Fig 4.

Activation of BASV-G fusion activity is pH dependent and reversible and occurs in the late endosome. (A) Cell-cell fusion mediated by the viral glycoproteins NiV F/G, CHIKV env, VSV-G, BASV-G, and the BASV-G W93A, Y94A, W137A, and N138A fusion loop mutants. Vero cells expressing the alpha subunit of β-galactosidase and 293T cells expressing the omega subunit of β-galactosidase and one of the glycoproteins were mixed and allowed to fuse at the indicated pH values. β-Galactosidase activities in cell lysates were determined at 5 h postfusion by using the chemiluminescence-based GalactoLight assay system.

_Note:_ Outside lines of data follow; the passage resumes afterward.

Definition world_step (w : world) (op : world_op) : world_reply * world :=
  match w_ledgers w !! op_index op with
  | None => (RNone, w)
  | Some self =>
      match op with
      | WBatch i ops =>
          let '(r, self, next, h) := apply_state_batch self ops (w_next w) (w_heap w) in
          (RBatch r, mkWorld h next (<[i := self]> (w_ledgers w)))
      | WClose i =>
          let '(r, h) := finalize_immutable self true (w_heap w) in
          (RDone (void r), mkWorld h (w_next w) (match r with Ok self => <[i := self]> (w_ledgers w) | _ => w_ledgers w end))
      | WNext i time =>
          let '(r, h) := from_previous self time (w_heap w) in
          (RDone (void r), mkWorld h (w_next w) (match r with Ok next => w_ledgers w ++ [next] | _ => w_ledgers w end))
      | WHas i key => let '(r, h) := exists_key self key (w_heap w) in (RHas r, mkWorld h (w_next w) (w_ledgers w))
      | WPeek i key => let '(r, h) := peek_state self key (w_heap w) in (RPeek r, mkWorld h (w_next w) (w_ledgers w))
      end
  end.

Fixpoint world_steps (w : world) (ops : list world_op) : list world_reply * world :=
  match ops with
  | [] => ([], w)
  | op :: ops => let '(r, w) := world_step w op in let '(rs, w) := world_steps w ops in (r :: rs, w)
  end.

End World.

(** ** The ledgers as maps *)

(** With the map, whether the ledger is closed, has a tree of its own since a batch, and is
    stored. *)
Record view : Type := mkView { v_map : state; v_closed : bool; v_own : bool; v_saved : bool }.

Definition after_batch (v : view) (ops : list (StateBatchOp * Uint256 * list Z)) (m : state) : view := match ops with [] => v | _ => mkView m false true false end.
Definition after_close (v : view) : view := mkView (v_map v) true (v_own v) (v_saved v).
Definition after_next (v : view) : view := mkView (v_map v) false false (v_saved v).

(** Ledgers are changed while they are open, and built upon when they are closed. *)
Definition legal (vs : list view) (op : world_op) : Prop :=
  exists v, vs !! op_index op = Some v /\
  match op with
  | WBatch _ ops => v_closed v = false /\ Forall batch_op_ok ops
  | WClose _ => True
  | WNext _ _ => v_closed v = true
  | WHas _ key | WPeek _ key => is_key key
  end.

The experiment was performed in triplicate, and a representative experiment of a total of five experiments is shown. RLU, relative light units. (B) Vero cells were incubated with the indicated concentrations of bafilomycin A prior to infection with VSVΔG-GFP pseudotypes bearing VSV-G, BASV-G, CHIKV env, or NiV F/G. The level of infection was determined as the percentage of GFP-expressing cells at 24 h postinfection and is shown as a percentage of infection in the absence of bafilomycin A. The experiment was performed in duplicate, and a representative experiment of a total of four experiments is shown. Error bars indicate standard deviations. (C) VSVΔG-GFP pseudotypes bearing VSV-G, BASV-G, CHIKV env, or NiV F/G were exposed to the indicated pH values for 30 min before neutralization and infection of Vero cells. The level of infection was determined as a percentage of GFP-expressing cells at 24 h postinfection. The experiment was performed in duplicate, and a representative experiment of a total of three experiments is shown.